The United States was in the middle range, with 20 articles. Nations with fast-developing economies had smaller than expected article outputs, reflecting the recent rapidity of their economic strides and suggesting considerable room for further
- Countries' science portfolios, as reflected in their published output, show some striking differences. Clinical medicine and biomedical research are heavily emphasized in the article outputs of the United States,
United Kingdom, the countries of Northern Europe, several smaller Western European nations, and Chile.
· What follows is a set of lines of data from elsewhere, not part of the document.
(* ===== verification/HashedConn.v ===== *)
(** * The hashed connection, the programs that use it, and two peers

    A negotiation runs over one TCP connection wrapped in a [hashedConn]:
    every read delivers plaintext (decrypted once a cipher is installed)
    and feeds it to the read hash, every write feeds its plaintext to the
    write hash before encrypting it.  The wrapper is not under [src/]; it
    is modelled from spec sections 3 and 4.5.

    The code of [d5.go] that talks over the connection is written as a
    program of [io]: a tree of [Read], [ReadFull], [Write], [SetCipher]
    (the assignment [conn.cipher = ...]) and [HashSums] ([RHashSum] and
    [WHashSum]) requests, ending in a value or a panic.  [pstep] runs one
    request of a program against its [endpoint]; a read blocks while its
    inbox holds too little and the peer still runs, and reads the end of
    the stream once the peer has finished.  [sys_step] runs two programs
    connected back to back, the client first whenever it can move: every
    write reaches the peer's inbox as one segment.  Writes do not fail.
    The hash function is a parameter. *)

From stdpp Require Import base list strings.
From Stdlib Require Import ZArith Lia Relation_Operators Wellfounded.
From S2P Require Import Prelude Exception Wire Cipher Socks5.

Module HashedConn.
Import Exception Wire Cipher.

(** ** Programs *)

Inductive io (K A : Type) : Type :=
| Ret (a : A)
| Crash (p : panic_value)
| Read (n : nat) (k : result io_error (list Z) -> io K A)
| ReadFull (n : nat) (k : list Z * option io_error -> io K A)
| Write (b : list Z) (k : io K A)
| SetCipher (c : Cipher K) (k : io K A)
| HashSums (k : list Z -> list Z -> io K A).

Arguments Ret {K A} a.
Arguments Crash {K A} p.
Arguments Read {K A} n k.
Arguments ReadFull {K A} n k.
Arguments Write {K A} b k.
Arguments SetCipher {K A} c k.
Arguments HashSums {K A} k.

Fixpoint io_bind {K A B} (m : io K A) (f : A -> io K B) : io K B :=
  match m with
  | Ret a => f a
  | Crash p => Crash p
  | Read n k => Read n (fun r => io_bind (k r) f)
  | ReadFull n k => ReadFull n (fun r => io_bind (k r) f)
  | Write b k => Write b (io_bind k f)
  | SetCipher c k => SetCipher c (io_bind k f)
  | HashSums k => HashSums (fun r w => io_bind (k r w) f)
  end.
Chemistry and physics form a larger than average fraction of the output of France, Germany, Spain, Italy, Eastern Europe, Russia, Mexico, and many
Asian countries. Russia, China, Egypt, and Asian countries emphasize engineering and technology.
International Collaboration and Citation of Research Outputs
- The globalization of science is reflected in a pervasive trend in scientific publishing toward greater collaboration. In 1995, half of the articles in the SCI journals had multiple authors, and almost 30 percent of
these involved international collaboration. This trend affected all fields, and a steadily growing fraction of most nations' papers involved coauthors from different nations. By 1995, article outputs since 1981 had grown by 20 percent, the number of
coauthored articles by 80 percent, and the number with international coauthors by 200 percent.
- For almost every nation with strong international coauthorship ties, the number of articles involving a U.S. author rose strongly between 1981 and 1995. Concurrently, however, many nations broadened the
reach of their international collaborations, causing a diminution of the U.S. share of the world's internationally coauthored articles.
- Citation patterns also mirror the global nature of the scientific enterprise, as researchers everywhere extensively cite research outputs from around the world. U.S. scientific and technical articles as a whole are
cited by virtually all mature scientific nations in excess of the U.S. output's world share. This holds for chemistry, physics, biomedical research, and clinical medicine. U.S. articles in other fields tend to be cited at or slightly below their
world output share.
- The number of article citations on U.S. patents increased from 8,600 in 1987 to 47,000 in 1996, and their field distribution shifted strongly toward the life sciences. This rise in number of citations held for all
fields and for papers from all sectors, with the fastest growth in citations to biomedical research and clinical medicine.
- The number of academic patents, while small, rose more than sevenfold in just over two decades-from about 250 annually in the early 1970s to more than 1,800 in 1995-and the number of academic institutions receiving
patents increased from about 73 in the early 1980s to 168 by the mid-1990s. Academic patenting increased more rapidly than all annual U.S. patent awards. Among institutions with patents are a growing number of universities and colleges not
traditionally counted among the research universities.
- Academic patents are concentrated in fewer utility classes than patents overall; in fact, patents in only three utility classes with presumed biomedical applicability constituted more than a quarter of all academic
patents in 1995. Revenue from academic patenting reached $299 million in 1995.